* [Task] Report back every line from the entries below in which the word "shiftl" occurs.
(Data to process Opens)
(** What a step does to the break counter and to the direction fields. *)
Lemma step_maintenance_fields c e c' o :
  step c e = Ok c' o ->
  aircraft_since_break (shared c')
  = match o with
    | Granted _ _ => aircraft_since_break (shared c) + 1
    | BreakTaken => 0
    | _ => aircraft_since_break (shared c)
    end
  /\ current_direction (shared c')
     = match o with
       | DirectionSwitched =>
           if current_direction (shared c) =? NORTH then SOUTH else NORTH
       | _ => current_direction (shared c)
       end
  /\ consecutive_direction (shared c')
     = match o with
       | Granted _ _ => consecutive_direction (shared c) + 1
       | DirectionSwitched => 0
       | _ => consecutive_direction (shared c)
       end.
Proof.
  intros H. destruct o as [|i cls|i cls| |].
  - apply step_Silent_same_runway_fields in H. by destruct H.
  - apply step_cases in H.
    destruct H as (t & now & fe & g0 & He & -> & Hloop & _).
    apply enter_loop_Entered in Hloop. cbn zeta in Hloop.
    destruct Hloop as [_ []].
    destruct (entering_same_runway_fields _ _ _ _ _ _ _ He). lia.
  - apply step_cases in H.
    destruct H as (t & _ & _ & _ & _ & -> & Hleave & _).
    apply leave_eq in Hleave. by destruct Hleave as [-> _].
  - apply step_cases in H. destruct H as (_ & _ & Hb & _).
    unfold take_break in Hb. destruct (_ =? _); [|done].
    by injection Hb as <-.
  - apply step_cases in H. by destruct H as (_ & _ & -> & _).
Qed.

Lemma granted_structural c e c' i cls :
  step c e = Ok c' (Granted i cls) ->
  aircraft_on_runway (shared c) < MAX_RUNWAY_CAPACITY
  /\ aircraft_since_break (shared c) < CONTROLLER_LIMIT.
Proof.
  intros H. apply step_cases in H.
  destruct H as (t & now & fe & g0 & He & -> & Hloop & _).
  apply enter_loop_Entered in Hloop. cbn zeta in Hloop.
  destruct Hloop as [Hcan _].
  apply can_enter_common_structural in Hcan. destruct Hcan as (H1 & H2 & _).
  destruct (entering_same_runway_fields _ _ _ _ _ _ _ He).
  unfold_constants. lia.
Qed.

(** C4.  No admission happens while [aircraft_since_break] is at or above
    8; after [initialize] (which writes 0) the counter only grows by one at
    each admission, keeps its value, or is written 0 by the controller
    completing [take_break], and a break is in progress or completes only
    with an empty runway. *)
Theorem C4_break_gate :
  forall ai c e c' o,
    reachable ai c ->
    step c e = Ok c' o ->
    aircraft_since_break (shared (init_config ai)) = 0
    /\ (forall i cls,
          o = Granted i cls ->
          aircraft_since_break (shared c) < CONTROLLER_LIMIT
          /\ aircraft_since_break (shared c')
             = aircraft_since_break (shared c) + 1)
    /\ (aircraft_since_break (shared c') = 0 ->
        aircraft_since_break (shared c) = 0 \/ o = BreakTaken)
    /\ (o = BreakTaken ->
        e = ControllerDone /\ controller c = OnBreak
        /\ aircraft_on_runway (shared c) = 0
        /\ aircraft_on_runway (shared c') = 0
        /\ aircraft_since_break (shared c') = 0)
    /\ ((forall i cls, o <> Granted i cls) -> o <> BreakTaken ->
        aircraft_since_break (shared c') = aircraft_since_break (shared c))
    /\ (controller c' = OnBreak -> aircraft_on_runway (shared c') = 0).
Proof.
  intros ai c e c' o Hr Hstep.
  pose proof (reachable_Inv _ _ Hr) as HI.
  pose proof (reachable_Inv _ _ (reachable_step _ _ _ _ _ Hr Hstep)) as HI'.
  pose proof (step_maintenance_fields _ _ _ _ Hstep) as (Hb & _ & _).
  pose proof (step_occupancy _ _ _ _ Hstep) as (Ho & _).
  split; [done|]. split; [|split; [|split; [|split]]].
  - intros i cls ->. split; [|done].
    by apply (granted_structural _ _ _ _ _ Hstep).
  - intros H0. destruct HI.
    destruct o; cbn in Hb; first [ by right | left; lia ].
  - intros ->. apply step_cases in Hstep.
    destruct Hstep as (-> & Hctl & _). cbn in Ho.
    assert (aircraft_on_runway (shared c) = 0)
      by (apply (inv_maintenance _ HI); congruence).
    repeat split; auto; lia.
  - intros Hna Hnb. destruct o; try done. by destruct (Hna i cls).
  - intros Hctl. apply (inv_maintenance _ HI'). congruence.
Qed.

(** C4 on the admission of the emergency aircraft in the scenario. *)
Lemma C4_break_gate_witness :
  reachable scenario_ai scenario_blocked
  /\ step scenario_blocked (Retry 3 110)
     = Ok scenario_entered (Granted 3 EMERGENCY)
  /\ aircraft_since_break (shared scenario_blocked) < CONTROLLER_LIMIT
  /\ aircraft_since_break (shared scenario_entered)
     = aircraft_since_break (shared scenario_blocked) + 1.
Proof.
  assert (Hr : reachable scenario_ai scenario_blocked).
  { apply (run_reachable _ (scenario_events ++ [Retry 2 100])).
    vm_compute. reflexivity. }
  assert (Hs : step scenario_blocked (Retry 3 110)
               = Ok scenario_entered (Granted 3 EMERGENCY)).
  { vm_compute. reflexivity. }
  split; [exact Hr|]. split; [exact Hs|].
  destruct (C4_break_gate scenario_ai scenario_blocked _ _ _ Hr Hs)
    as (_ & Hadm & _).
  exact (Hadm 3%nat EMERGENCY eq_refl).
Defined.

(** C6.  [current_direction] changes only when the controller completes
    [switch_direction]; the runway is empty before and after that step, and
    the step resets [consecutive_direction] to 0; while a maintenance action
    (break or switch) is in progress the runway is empty and no aircraft can
    enter or leave, so it stays empty until the action completes. *)
Theorem C6_direction_switch :
  forall ai c e c' o,
    reachable ai c ->
    step c e = Ok c' o ->
    (current_direction (shared c') <> current_direction (shared c) ->
     o = DirectionSwitched)
    /\ (o = DirectionSwitched ->
        e = ControllerDone /\ controller c = Switching
        /\ aircraft_on_runway (shared c) = 0
        /\ aircraft_on_runway (shared c') = 0
        /\ consecutive_direction (shared c') = 0
        /\ current_direction (shared c') <> current_direction (shared c))
    /\ (controller c <> Polling ->
        aircraft_on_runway (shared c) = 0
        /\ aircraft_on_runway (shared c') = 0
        /\ (e = ControllerDone \/ o = Silent)
        /\ forall i now,
             step c (Enter i now) = Disabled
             /\ step c (Retry i now) = Disabled
             /\ step c (Leave i) = Disabled)
    /\ (controller c' <> Polling -> aircraft_on_runway (shared c') = 0).
Proof.
  intros ai c e c' o Hr Hstep.
  pose proof (reachable_Inv _ _ Hr) as HI.
  pose proof (reachable_Inv _ _ (reachable_step _ _ _ _ _ Hr Hstep)) as HI'.
  pose proof (step_maintenance_fields _ _ _ _ Hstep) as (_ & Hd & Hc).
  pose proof (step_occupancy _ _ _ _ Hstep) as (Ho & _).
  split; [|split; [|split]].
  - intros Hne. destruct o; try done.
  - intros ->. apply step_cases in Hstep.
    destruct Hstep as (-> & Hctl & _). cbn in Ho.
    assert (aircraft_on_runway (shared c) = 0)
      by (apply (inv_maintenance _ HI); congruence).
    repeat split; auto; try lia.
    rewrite Hd. destruct HI. unfold_constants.
    destruct (current_direction (shared c) =? 0) eqn:E; lia.
  - intros Hctl.
    assert (aircraft_on_runway (shared c) = 0) as H0
      by (apply (inv_maintenance _ HI); congruence).
    split; [done|].
    assert (e = ControllerDone \/ o = Silent) as He.
    { destruct o; auto; apply step_cases in Hstep.
      - destruct Hstep as (t & now & fe & g0 & (? & _) & _). done.
      - destruct Hstep as (t & _ & ? & _). done.
      - left. by destruct Hstep.
      - left. by destruct Hstep. }
    split; [|split; [done|]].
    + destruct o; cbn in Ho; try lia; apply step_cases in Hstep.
      * destruct Hstep as (t & now & fe & g0 & (? & _) & _). done.
      * destruct Hstep as (t & _ & ? & _). done.
    + intros i now. cbn [step].
      destruct (controller c); try done.
  - intros Hctl. apply (inv_maintenance _ HI'). congruence.
Qed.

(** C6 on the switch from north to south of the second scenario. *)
Lemma C6_direction_switch_witness :
  reachable turning_ai turning_before
  /\ step turning_before ControllerDone = Ok turning_after DirectionSwitched
  /\ aircraft_on_runway (shared turning_before) = 0
  /\ aircraft_on_runway (shared turning_after) = 0
  /\ consecutive_direction (shared turning_after) = 0
  /\ current_direction (shared turning_after)
     <> current_direction (shared turning_before).
Proof.
  assert (Hr : reachable turning_ai turning_before).
  { apply (run_reachable _ turning_events). vm_compute. reflexivity. }
  assert (Hs : step turning_before ControllerDone
               = Ok turning_after DirectionSwitched).
  { vm_compute. reflexivity. }
  split; [exact Hr|]. split; [exact Hs|].
  destruct (C6_direction_switch turning_ai turning_before _ _ _ Hr Hs)
    as (_ & Hsw & _).
  destruct (Hsw eq_refl) as (_ & _ & H0 & H1 & H2 & H3).
  repeat split; assumption.
Defined.
(** [sz_u64_each_2byte_equal]: the top bit of every 16-bit lane where [a]
    and [b] agree. *)
Definition sz_u64_each_2byte_equal (a b : Z) : Z :=
  let match_indicators := not64 (Z.lxor a b) in
  Z.land (add64 (Z.land match_indicators 0x7FFF7FFF7FFF7FFF) 0x0001000100010001)
         (Z.land match_indicators 0x8000800080008000).

Definition sz_find_2byte_serial (m : mem) (haystack : Z)
  (haystack_length : nat) (needle : Z) : option sz_cptr_t :=
  let text := haystack in
  let end_ := haystack + Z.of_nat haystack_length in
  let fuel := S haystack_length in
  let needle_vec := 0 in
  let needle_vec := set_u8 needle_vec 0 (u8 (char_val (m needle))) in
  let needle_vec := set_u8 needle_vec 1 (u8 (char_val (m (needle + 1)))) in
  let needle_vec := mul64 needle_vec 0x0001000100010001 in
  text <~ for_loop fuel
            (fun text => text + 8 <=? end_)
            (fun text =>
               let text_vec := sz_u64_unaligned_load m text in
               let matches_even_vec := sz_u64_each_2byte_equal text_vec needle_vec in
               let matches_odd_vec :=
                 sz_u64_each_2byte_equal (shr64 text_vec 8) needle_vec in
               if negb (add64 matches_even_vec matches_odd_vec =? 0) then
                 let match_indicators :=
                   Z.lor (shr64 matches_even_vec 8) matches_odd_vec in
                 Some (Ptr (text + sz_ctz64 match_indicators / 8))
               else None)
            (fun text => text + 7)
            text ;;
  _ <~ for_loop fuel
         (fun text => text + 2 <=? end_)
         (fun text =>
            if char_eq m text needle && char_eq m (text + 1) (needle + 1)
            then Some (Ptr text) else None)
         (fun text => text + 1)
         text ;;
  Some NULL.

(** [x &= x >> 1; x &= x >> 2; x &= x >> 4]: bit [8k] becomes the
    conjunction of the bits of byte [k]. *)
Definition fold_byte (x : Z) : Z :=
  let x := Z.land x (shr64 x 1) in
  let x := Z.land x (shr64 x 2) in
  Z.land x (shr64 x 4).

Definition three_way (x : Z) : Z :=
  let x := fold_byte x in
  Z.land (Z.land (Z.land (shr64 x 16) (shr64 x 8)) (shr64 x 0)) 0x0000010000010000.

Definition sz_find_3byte_serial (m : mem) (haystack : Z)
  (haystack_length : nat) (needle : Z) : option sz_cptr_t :=
  let text := haystack in
  let end_ := haystack + Z.of_nat haystack_length in
  let fuel := S haystack_length in
  let same3 (text : Z) : bool :=
    char_eq m text needle && char_eq m (text + 1) (needle + 1)
    && char_eq m (text + 2) (needle + 2) in
  text <~ for_loop fuel
            (fun text => negb (Z.land text 7 =? 0) && (text + 3 <=? end_))
            (fun text => if same3 text then Some (Ptr text) else None)
            (fun text => text + 1)
            text ;;
  let nn :=
    Z.lor (Z.lor (u64 (char_val (m needle)))
                 (shl64 (u64 (char_val (m (needle + 1)))) 8))
          (shl64 (u64 (char_val (m (needle + 2)))) 16) in
  let nn := Z.lor nn (shl64 nn 24) in
  let nn := shl64 nn 16 in
  text <~ for_loop fuel
            (fun text => text + 8 <=? end_)
            (fun text =>
               let text_slice := le_load m text 8 in
               let first_indicators := not64 (Z.lxor text_slice nn) in
               let second_indicators := not64 (Z.lxor (shl64 text_slice 8) nn) in
               let third_indicators := not64 (Z.lxor (shl64 text_slice 16) nn) in
               let first_indicators := three_way first_indicators in
               let second_indicators := three_way second_indicators in
               let third_indicators := three_way third_indicators in
               let match_indicators :=
                 Z.lor (Z.lor first_indicators (shr64 second_indicators 8))
                       (shr64 third_indicators 16) in
               if negb (match_indicators =? 0)
               then Some (Ptr (text + sz_ctz64 match_indicators / 8))
               else None)
            (fun text => text + 6)
            text ;;
  _ <~ for_loop fuel
         (fun text => text + 3 <=? end_)
         (fun text => if same3 text then Some (Ptr text) else None)
         (fun text => text + 1)
         text ;;
  Some NULL.

(** [unsigned char offset_in_slice[16]] as the assignments leave it.  The
    index read below only has bits 0..3, so it stays inside the table. *)
Definition offset_in_slice : list Z :=
  [0; 0; 1; 0; 2; 0; 1; 0; 3; 0; 1; 0; 2; 0; 1; 0].

(** The five folding steps of the four-byte kernel, masked to the low bit
    of each 32-bit half. *)
Definition four_way (x : Z) : Z :=
  let x := fold_byte x in
  let x := Z.land x (shr64 x 8) in
  let x := Z.land x (shr64 x 16) in
  Z.land x 0x0000000100000001.

Definition sz_find_4byte_serial (m : mem) (haystack : Z)
  (haystack_length : nat) (needle : Z) : option sz_cptr_t :=
  let text := haystack in
  let end_ := haystack + Z.of_nat haystack_length in
  let fuel := S haystack_length in
  let same4 (text : Z) : bool :=
    char_eq m text needle && char_eq m (text + 1) (needle + 1)
    && char_eq m (text + 2) (needle + 2) && char_eq m (text + 3) (needle + 3) in
  text <~ for_loop fuel
            (fun text => negb (Z.land text 7 =? 0) && (text + 4 <=? end_))
            (fun text => if same4 text then Some (Ptr text) else None)
            (fun text => text + 1)
            text ;;
  let nn :=
    Z.lor (Z.lor (Z.lor (u64 (char_val (m needle)))
                        (shl64 (u64 (char_val (m (needle + 1)))) 8))
                 (shl64 (u64 (char_val (m (needle + 2)))) 16))
          (shl64 (u64 (char_val (m (needle + 3)))) 24) in
  let nn := Z.lor nn (shl64 nn 32) in
  text <~ for_loop fuel
            (fun text => text + 8 <=? end_)
            (fun text =>
               let text_slice := le_load m text 8 in
               let text01 :=
                 Z.lor (Z.land text_slice 0x00000000FFFFFFFF)
                       (shl64 (Z.land text_slice 0x000000FFFFFFFF00) 24) in
               let text23 :=
                 Z.lor (shr64 (Z.land text_slice 0x0000FFFFFFFF0000) 16)
                       (shl64 (Z.land text_slice 0x00FFFFFFFF000000) 8) in
               let text01_indicators := four_way (not64 (Z.lxor text01 nn)) in
               let text23_indicators := four_way (not64 (Z.lxor text23 nn)) in
               if negb (add64 text01_indicators text23_indicators =? 0) then
                 let match_indicators :=
                   u8 (Z.lor (Z.lor (Z.lor (shr64 text01_indicators 31)
                                           (shl64 text01_indicators 0))
                                    (shr64 text23_indicators 29))
                             (shl64 text23_indicators 2)) in
                 Some (Ptr (text + nth (Z.to_nat match_indicators) offset_in_slice 0))
               else None)
            (fun text => text + 4)
            text ;;
  _ <~ for_loop fuel
         (fun text => text + 4 <=? end_)
         (fun text => if same4 text then Some (Ptr text) else None)
         (fun text => text + 1)
         text ;;
  Some NULL.

End Find.

(** Writing a local table at an index already read through [table_get]. *)
Fixpoint list_set {A : Type} (l : list A) (i : nat) (v : A) : list A :=
  match l, i with
  | [], _ => []
  | _ :: t, O => v :: t
  | h :: t, S i' => h :: list_set t i' v
  end.

Section Bitap.
Context {abi : ABI}.

(** The three Bitap kernels differ in the width [w] of the state and of
    the masks ([sz_u8_t], [sz_u16_t], [sz_u64_t]) and in the width [sw] of
    the shifted literal ([1u] or [1ull]). *)
Variables w sw : Z.

(** [for (i = 0; i < needle_length; ++i)
       pattern_mask[needle[i]] &= ~(1 << i);]
    The index is the [char] itself. *)
Fixpoint bitap_masks (m : mem) (needle : Z) (todo i : nat)
  (pattern_mask : list Z) : option (list Z) :=
  match todo with
  | O => Some pattern_mask
  | S todo' =>
      let c := char_val (m (needle + Z.of_nat i)) in
      old <- table_get pattern_mask c ;;
      let bit := wrap sw (Z.shiftl 1 (Z.of_nat i)) in
      let new := wrap w (Z.land old (Z.lxor bit (2 ^ sw - 1))) in
      bitap_masks m needle todo' (S i) (list_set pattern_mask (Z.to_nat c) new)
  end.

(** [for (i = 0; i < haystack_length; ++i)] over the running match. *)
Fixpoint bitap_scan (m : mem) (pattern_mask : list Z) (haystack : Z)
  (needle_length : nat) (todo i : nat) (running_match : Z)
  : option sz_cptr_t :=
  match todo with
  | O => Some NULL
  | S todo' =>
      mask <- table_get pattern_mask (char_val (m (haystack + Z.of_nat i))) ;;
      let running_match := wrap w (Z.lor (Z.shiftl running_match 1) mask) in
      let top := wrap sw (Z.shiftl 1 (Z.of_nat needle_length - 1)) in
      if Z.land running_match top =? 0
      then Some (Ptr (haystack + Z.of_nat i - Z.of_nat needle_length + 1))
      else bitap_scan m pattern_mask haystack needle_length todo' (S i) running_match
  end.

Definition bitap (m : mem) (haystack : Z) (haystack_length : nat)
  (needle : Z) (needle_length : nat) : option sz_cptr_t :=
  let running_match := 2 ^ w - 1 in
  let pattern_mask := repeat (2 ^ w - 1) 256 in
  pattern_mask <- bitap_masks m needle needle_length 0 pattern_mask ;;
  bitap_scan m pattern_mask haystack needle_length haystack_length 0 running_match.

End Bitap.

Section FindDispatch.
Context {abi : ABI}.

Definition sz_find_under64byte_serial := bitap 64 64.
Definition sz_find_under16byte_serial := bitap 16 32.
Definition sz_find_under8byte_serial := bitap 8 32.

(** The loop of [sz_find_serial] for needles longer than 64 bytes; [i] is
    reassigned inside the body, so the loop is driven by fuel. *)
Fixpoint find_long (fuel : nat) (m : mem) (haystack : Z)
  (haystack_length : nat) (needle : Z) (needle_length : nat) (i : nat)
  : option sz_cptr_t :=
  let prefix_length := 64%nat in
  if (i <=? haystack_length - needle_length)%nat then
    match fuel with
    | O => None
    | S fuel' =>
        found <- sz_find_under64byte_serial m (haystack + Z.of_nat i)
                   (haystack_length - i) needle prefix_length ;;
        match found with
        | NULL => Some NULL
        | Ptr found =>
            if sz_equal_serial m (found + Z.of_nat prefix_length)
                 (needle + Z.of_nat prefix_length)
                 (needle_length - prefix_length)
            then Some (Ptr found)
            else
              let i := Z.to_nat (found - haystack + Z.of_nat prefix_length - 1) in
              find_long fuel' m haystack haystack_length needle needle_length (S i)
        end
    end
  else Some NULL.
(Data to process Closes)
* [Result for this exercise]
      let bit := wrap sw (Z.shiftl 1 (Z.of_nat i)) in
      let running_match := wrap w (Z.lor (Z.shiftl running_match 1) mask) in
      let top := wrap sw (Z.shiftl 1 (Z.of_nat needle_length - 1)) in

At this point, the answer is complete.